**ABOUT THIS TASK:** Exactly as they appear, copy the lines from the start of the entries below to the line containing "destruct (A !! (ns, k)) as [r|]; simpl", both ends included.

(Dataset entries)
Lemma inv_pointer st A ns k :
  rs_inv st A → ns_ok ns →
  match A !! (ns, k) with
  | Some r => ∃ b rb, ls_Get (rs_local st) CFKVMeta (latestKey ns k) = Ok (Some b) ∧
      DecodeLatestPointer b = Some (winnerPointer r) ∧
      ls_Get (rs_local st) CFKVData (dataKey ns k (recVersion r)) = Ok (Some rb) ∧
      DecodeStoredRecord rb = Some r
  | None => ls_Get (rs_local st) CFKVMeta (latestKey ns k) = Ok None
  end.
Proof.
  intros Hi Hn. pose proof (inv_meta _ _ Hi ns k Hn) as Hm. pose proof (inv_data _ _ Hi ns k) as Hd.
  destruct (A !! (ns, k)) as [r|]; simpl in Hm, Hd.
  - destruct Hm as (b & Hb & Hp), Hd as (_ & _ & rb & Hrb & Hr). exists b, rb.
    by rewrite !ls_Get_ok, Hb, Hrb by (done || apply Hi).
  - rewrite ls_Get_ok by (done || apply Hi). by rewrite Hm.
Qed.

Lemma Get_ok st A ns k : rs_inv st A → ns_ok ns → Get ns k st = Ok (outcomeOf (A !! (ns, k))).
Proof.
  intros Hi Hn. pose proof (inv_pointer st A ns k Hi Hn) as Hp. unfold Get.
  destruct (A !! (ns, k)) as [r|]; [|by rewrite Hp].
  destruct Hp as (b & rb & -> & Hb & Hrb & Hr). cbn [fromStore res_bind]. rewrite Hb. cbn [fromDecode res_bind].
  cbn [winnerPointer lp_Winner lp_Tombstone lp_ExpiresAt lp_InlineValue lp_SiblingVersions outcomeOf].
  rewrite FromProto_ToProto, Hrb. cbn [fromStore res_bind]. rewrite Hr. cbn [fromDecode res_bind].
  destruct (sr_tombstone r); [done|]. destruct (InlineValue r) as [v|] eqn:Ei; [|done].
  by rewrite (InlineValue_Some r v).
Qed.

Lemma GetRecord_ok st A ns k : rs_inv st A → ns_ok ns → GetRecord ns k st = Ok (A !! (ns, k)).
Proof.
  intros Hi Hn. pose proof (inv_pointer st A ns k Hi Hn) as Hp. unfold GetRecord.
  destruct (A !! (ns, k)) as [r|]; [|by rewrite Hp].
  destruct Hp as (b & rb & -> & Hb & Hrb & Hr). cbn [fromStore res_bind]. rewrite Hb. cbn [fromDecode res_bind].
  cbn [winnerPointer lp_Winner]. rewrite FromProto_ToProto, Hrb. cbn [fromStore res_bind]. by rewrite Hr.
Qed.

Lemma ExpiresAt_ok st A ns k : rs_inv st A → ns_ok ns → ExpiresAt ns k st = A !! (ns, k) ≫= sr_ExpiresAt.
Proof.
  intros Hi Hn. pose proof (inv_pointer st A ns k Hi Hn) as Hp. unfold ExpiresAt.
  destruct (A !! (ns, k)) as [r|]; [|by rewrite Hp]. by destruct Hp as (b & rb & -> & -> & _).
Qed.

(** *** Scans *)

Lemma scan_keys_ns st A ns start stop :
  rs_inv st A → ns_ok ns →
  scan_keys (ls_view (rs_local st) CFKVMeta) (Some (scanLow ns start)) (scanHigh ns stop)
    = latestKey ns <$> keysIn A ns start stop.
Proof.
  intros Hi Hn. apply (StronglySorted_unique bytes_le).
  - apply StronglySorted_merge_sort; apply _.
  - apply (StronglySorted_fmap _ bytes_le bytes_le); [intros k1 k2; by apply app_bytes_le|].
    apply StronglySorted_merge_sort; apply _.
  - assert (Inj (=) (=) (latestKey ns)) by (intros k1 k2; apply (inj (app _))).
    apply NoDup_Permutation; [apply scan_keys_NoDup|apply NoDup_fmap; [done|apply keysIn_NoDup]|].
    intros x. rewrite elem_of_scan_keys, scan_bounds, list_elem_of_fmap. split.
    + intros [[v Hv] (k & -> & Hb)]. exists k. split; [done|]. apply elem_of_keysIn. split; [|done].
      pose proof (inv_meta _ _ Hi ns k Hn) as Hm. destruct (A !! (ns, k)); [done|]. simpl in Hm. congruence.
    + intros (k & -> & [[r Hr] Hb]%elem_of_keysIn). split; [|eauto].
      pose proof (inv_meta _ _ Hi ns k Hn) as Hm. rewrite Hr in Hm. destruct Hm as (b & -> & _). eauto.
Qed.

Lemma userKeyOf_latestKey ns k : userKeyOf ns (latestKey ns k) = k.
Proof. unfold userKeyOf, latestKey, namespacePrefix. apply drop_app_length. Qed.

Lemma winnerRecord_ok st A ns k r :
  rs_inv st A → ns_ok ns → A !! (ns, k) = Some r → winnerRecord (rs_local st) ns k (winnerPointer r) = Some r.
Proof.
  intros Hi Hn Hr. pose proof (inv_pointer st A ns k Hi Hn) as Hp. rewrite Hr in Hp.
  destruct Hp as (b & rb & _ & _ & Hrb & Hd). unfold winnerRecord. cbn [winnerPointer lp_Winner].
  by rewrite FromProto_ToProto, Hrb.
Qed.

(** The rows of a page of the scan, one per winner. *)
Definition pageOf (limit : Z) (l : list bytes) : list bytes := if 0 <? limit then take (Z.to_nat limit) l else l.

Lemma ls_Scan_ns st A ns start stop limit :
  rs_inv st A → ns_ok ns →
  ls_Scan (rs_local st) CFKVMeta (Some (scanLow ns start)) (scanHigh ns stop) limit =
  Ok ((λ k, (latestKey ns k, default [] (ls_view (rs_local st) CFKVMeta !! latestKey ns k))) <$>
        pageOf limit (keysIn A ns start stop)).
Proof.
  intros Hi Hn. rewrite ls_Scan_ok by (done || apply Hi). f_equal. unfold pageOf.
  destruct (Z.ltb_spec 0 limit); [rewrite newSliceIterator_limit by done|];
    rewrite newSliceIterator_all by lia; rewrite (scan_keys_ns st A) by done; [rewrite fmap_take|];
    by rewrite <-list_fmap_compose.
Qed.

(** What a scan row decodes to. *)
Lemma scan_row_pointer st A ns k r :
  rs_inv st A → ns_ok ns → A !! (ns, k) = Some r →
  DecodeLatestPointer (default [] (ls_view (rs_local st) CFKVMeta !! latestKey ns k)) = Some (winnerPointer r).
Proof.
  intros Hi Hn Hr. pose proof (inv_meta _ _ Hi ns k Hn) as Hm. rewrite Hr in Hm.
  by destruct Hm as (b & -> & Hb).
Qed.

Lemma scanRecord_ok st A ns start stop (l : list bytes) :
  rs_inv st A → ns_ok ns → (∀ k, k ∈ l → k ∈ keysIn A ns start stop) →
  omap (scanRecord (rs_local st) ns)
    ((λ k, (latestKey ns k, default [] (ls_view (rs_local st) CFKVMeta !! latestKey ns k))) <$> l)
  = omap (λ k, A !! (ns, k)) l.
Proof.
  intros Hi Hn Hl. apply omap_fmap_ext. intros k Hk. apply Hl, elem_of_keysIn in Hk as [[r Hr] _].
  unfold scanRecord. cbn [fst snd]. rewrite (scan_row_pointer st A ns k r), userKeyOf_latestKey by done.
  rewrite Hr. by apply (winnerRecord_ok st A).
Qed.

Lemma ScanRecords_ok st A ns start stop :
  rs_inv st A → ns_ok ns → ScanRecords ns start stop st = Ok (recordsIn A ns start stop).
Proof.
  intros Hi Hn. unfold ScanRecords. rewrite (ls_Scan_ns st A) by done. cbn [fromStore res_bind].
  by rewrite (scanRecord_ok st A ns start stop).
Qed.

(** The row a range scan returns for a winner. *)
Definition rowOf (nowMs : Z) (r : StoredRecord) : option ScanRow :=
  if sr_tombstone r || match sr_ExpiresAt r with Some e => e <=? nowMs | None => false end then None
  else Some (mkRow (sr_LogicalKey r) (GetInline (sr_Value r)) (recVersion r) (sr_ExpiresAt r)).
(** What the row of entry [e] holds after its repair: [o], when it held [o0] before. *)
Definition row_after (d : gmap bytes bytes) (e : lpEntry) (o0 o : option bytes) : Prop :=
  match repaired d (le_ns e) (le_uk e) (le_lp e) with
  | None => o = None
  | Some lp => o = o0 ∧ lp = le_lp e ∨ ∃ b, EncodeLatestPointer lp = Some b ∧ o = Some b
  end.

Lemma rowsFor_lookup d e rows m ns k :
  lenZ ns < 128 → rowsFor d e rows →
  (entryKey e ≠ latestKey ns k → apply_ops CFKVMeta rows m !! latestKey ns k = m !! latestKey ns k) ∧
  (entryKey e = latestKey ns k →
   row_after d e (m !! latestKey ns k) (apply_ops CFKVMeta rows m !! latestKey ns k)).
Proof.
  intros Hn (pre & mid & post & -> & Hpre & Hpost & Hmid). rewrite !apply_ops_app, ttlOnly_untouched by done.
  rewrite <-(ttlOnly_untouched pre m ns k) by done. set (m' := apply_ops CFKVMeta pre m). unfold row_after.
  destruct (repaired _ _ _ _); [destruct Hmid as [[-> ->]|(b & Hb & ->)]|subst mid]; cbn;
    (split; [intros Hne|intros E; rewrite <-E]).
  - done.
  - by left.
  - by rewrite lookup_insert_ne.
  - right. exists b. split; [done|]. apply lookup_insert_eq.
  - by rewrite lookup_delete_ne.
  - apply lookup_delete_eq.
Qed.

Lemma rowss_lookup d entries rowss m ns k :
  lenZ ns < 128 → Forall2 (rowsFor d) entries rowss → NoDup (entryKey <$> entries) →
  (latestKey ns k ∉ entryKey <$> entries → apply_ops CFKVMeta (concat rowss) m !! latestKey ns k = m !! latestKey ns k) ∧
  (∀ e, e ∈ entries → entryKey e = latestKey ns k →
   row_after d e (m !! latestKey ns k) (apply_ops CFKVMeta (concat rowss) m !! latestKey ns k)).
Proof.
  intros Hn Hall. revert m. induction Hall as [|e0 rows entries rowss Hr Hall IH]; intros m Hnd.
  { split; [done|]. by intros e He%elem_of_nil. }
  cbn [concat]. rewrite apply_ops_app. rewrite fmap_cons in Hnd. apply NoDup_cons in Hnd as [Hnin Hnd].
  destruct (IH (apply_ops CFKVMeta rows m) Hnd) as [IHa IHb].
  destruct (rowsFor_lookup d e0 rows m ns k Hn Hr) as [Hne Heq]. split.
  - rewrite fmap_cons, not_elem_of_cons. intros [Hx Hx']. rewrite IHa by done. apply Hne. congruence.
  - intros e [->|He]%elem_of_cons E.
    + rewrite IHa by (by rewrite <-E). by apply Heq.
    + rewrite <-Hne.
      * by apply IHb.
      * intros E0. apply Hnin. rewrite E0, <-E. by apply list_elem_of_fmap_2.
Qed.

(** *** The entries of a scan *)

(** The rows of the meta family are those the store writes: pointers and TTL entries. *)
Definition meta_wf (m : gmap bytes bytes) : Prop :=
  ∀ x v, m !! x = Some v →
    (∃ ns k, lenZ ns < 128 ∧ id_ok k ∧ x = latestKey ns k) ∨ (∃ rest, x = ttlSentinel :: rest).
Lemma drainPart_inv U c s R H K p q :
  universe registry policyFor U → drain_inv U c s R H K → p ∈ peersOf clusters c → in_u32 q →
  let s' := (drainPart (deliver registry policyFor Unwrap) p q s).2 in
  ∃ R' K', drain_inv U c s' R' H K' ∧ (∀ c r, r ∈ R c → r ∈ R' c) ∧
    (∀ c r, r ∈ R' c → r ∈ R c ∨ r ∈ recordsOf (H p q)) ∧
    ships H K K' ((sd_world s).2 = []) [(p, q)] ∧ ((sd_world s).2 = [] → (sd_world s').2 = []).
Proof using Type GPS Hpeers.
  intros HU [Hn Hs Hk Hsent] Hp Hq s'. pose proof Hp as [Hpc HpC]%list_elem_of_filter.
  assert (peer_ok p) as Hpok by (by eapply Forall_forall in Hpeers).
  pose proof (drainPart_ok (deliver registry policyFor Unwrap) s H K p q Hs Hpok Hq) as Hd. fold s' in Hd.
  pose proof (li_le _ _ _ (si_log _ _ _ Hs) p q) as Hle.
  destruct (pending H K p q) as [|g rest] eqn:Ep.
  - exists R, K. assert (length (H p q) ≤ K p q)%nat as Hend.
    { apply (f_equal length) in Ep. unfold pending in Ep. rewrite length_take, length_drop in Ep.
      change (Z.to_nat batch) with 256%nat in Ep. cbn [length] in Ep. lia. }
    rewrite Hd. split_and!; [by split|auto|auto| |done].
    intros p' q'. split; [lia|]. intros _ [= -> ->]%list_elem_of_singleton. lia.
  - set (ms := g :: rest) in *. assert (∀ m, m ∈ ms → m ∈ H p q) as Hms.
    { intros m Hm. rewrite <-Ep in Hm. unfold pending in Hm. apply elem_of_take in Hm as (i & Hi & _).
      rewrite lookup_drop in Hi. by eapply list_elem_of_lookup_2. }
    pose proof (deliver_ok U (sd_world s).1 (sd_world s).2 p ms R HU Hn HpC) as Hdel.
    rewrite <-surjective_pairing in Hdel.
    cbv zeta in Hd. revert Hd Hdel. destruct (deliver registry policyFor Unwrap (sd_world s) p ms) as [w ok]. intros [Ew Hs'] Hdel.
    destruct Hdel as (R' & Hn' & Hg & Hok & Hgood); [intros m Hm; by eapply Hk, Hms|].
    exists R', (if ok then upd K p q (K p q + length ms)%nat else K).
    split_and!.
    + split; [by rewrite Ew|done|done|]. intros p' q' m r Hp' Hq' Hm Hr.
      assert (r ∈ R p' ∨ (p', q') = (p, q) ∧ ok = true ∧ m ∈ ms) as [?|(Epq & Eok & Hm')]; [|by apply Hg|].
      { destruct ok; [|left; by eapply Hsent]. destruct (decide ((p', q') = (p, q))) as [Epq|Hne].
        - injection Epq as -> ->. rewrite upd_eq in Hm. rewrite <-Ep, take_pending, Ep in Hm.
          apply elem_of_app in Hm as [Hm|Hm]; [left; by eapply Hsent|by right].
        - left. rewrite upd_ne in Hm by done. by eapply Hsent. }
      injection Epq as -> ->. apply Hok; [done|]. apply elem_of_recordsOf. eauto.
    + intros c' r Hr. by apply Hg.
    + intros c' r Hr. apply Hg in Hr as [?|Hr]; [by left|right]. apply elem_of_recordsOf in Hr as (m & Hm & Hr).
      apply elem_of_recordsOf. eauto.
    + intros p' q'. assert (length ms = Nat.min 256 (length (H p q) - K p q))%nat as Hlen.
      { rewrite <-Ep. unfold pending. by rewrite length_take, length_drop. }
      change (Z.to_nat batch) with 256%nat. destruct (decide ((p', q') = (p, q))) as [Epq|Hne].
      * injection Epq as -> ->. destruct ok; [rewrite upd_eq; split; [lia|intros _ _; lia]|].
        split; [lia|]. intros Hsc. by destruct (Hgood Hsc).
      * split; [destruct ok; [by rewrite upd_ne|done]|]. by intros _ Hin%list_elem_of_singleton.
    + intros Hsc. rewrite Ew. by apply Hgood.
Qed.

Lemma drain_fold U c H pqs n s R K :
  universe registry policyFor U → drain_inv U c s R H K → (∀ pq, pq ∈ pqs → pq.1 ∈ peersOf clusters c ∧ in_u32 pq.2) →
  let s' := (fold_left (drainStep (deliver registry policyFor Unwrap)) pqs (n, s)).2 in
  ∃ R' K', drain_inv U c s' R' H K' ∧ (∀ c r, r ∈ R c → r ∈ R' c) ∧
    (∀ c r, r ∈ R' c → r ∈ R c ∨ ∃ p q, r ∈ recordsOf (H p q)) ∧ ships H K K' ((sd_world s).2 = []) pqs.
Proof using Type GPS Hpeers.
  intros HU. revert n s R K. induction pqs as [|[p q] pqs IH]; intros n s R K Hd Hin.
  { exists R, K. split_and!; [exact Hd|auto|auto|]. intros p q. split; [done|]. by intros _ ?%elem_of_nil. }
  destruct (Hin (p, q) ltac:(left)) as [Hp Hq].
  destruct (drainPart_inv U c s R H K p q HU Hd Hp Hq) as (R1 & K1 & Hd1 & Hg1 & Hs1 & Hk1 & Hsc).
  set (d := drainPart (deliver registry policyFor Unwrap) p q s) in *. cbn [fold_left].
  assert (drainStep (deliver registry policyFor Unwrap) (n, s) (p, q) = (n + d.1, d.2)) as ->.
  { unfold drainStep. cbn [fst snd]. fold d. by destruct d. }
  destruct (IH (n + d.1) d.2 R1 K1 Hd1 ltac:(intros; apply Hin; by right)) as (R' & K' & Hd' & Hg' & Hs' & Hk').
  exists R', K'. split_and!; [exact Hd'|auto| |].
  - intros c' r Hr. apply Hs' in Hr as [Hr|?]; [|by right]. apply Hs1 in Hr as [?|?]; [by left|right; eauto].
  - intros p' q'. destruct (Hk1 p' q') as [Hle1 Hgood1], (Hk' p' q') as [Hle' Hgood']. split; [lia|].
    intros Hs Hpq. apply elem_of_cons in Hpq as [E|Hpq].
    + specialize (Hgood1 Hs ltac:(rewrite E; left)). lia.
    + specialize (Hgood' (Hsc Hs) Hpq). lia.
Qed.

**OUTPUT FOR THIS EXERCISE:**
Lemma inv_pointer st A ns k :
  rs_inv st A → ns_ok ns →
  match A !! (ns, k) with
  | Some r => ∃ b rb, ls_Get (rs_local st) CFKVMeta (latestKey ns k) = Ok (Some b) ∧
      DecodeLatestPointer b = Some (winnerPointer r) ∧
      ls_Get (rs_local st) CFKVData (dataKey ns k (recVersion r)) = Ok (Some rb) ∧
      DecodeStoredRecord rb = Some r
  | None => ls_Get (rs_local st) CFKVMeta (latestKey ns k) = Ok None
  end.
Proof.
  intros Hi Hn. pose proof (inv_meta _ _ Hi ns k Hn) as Hm. pose proof (inv_data _ _ Hi ns k) as Hd.
  destruct (A !! (ns, k)) as [r|]; simpl in Hm, Hd.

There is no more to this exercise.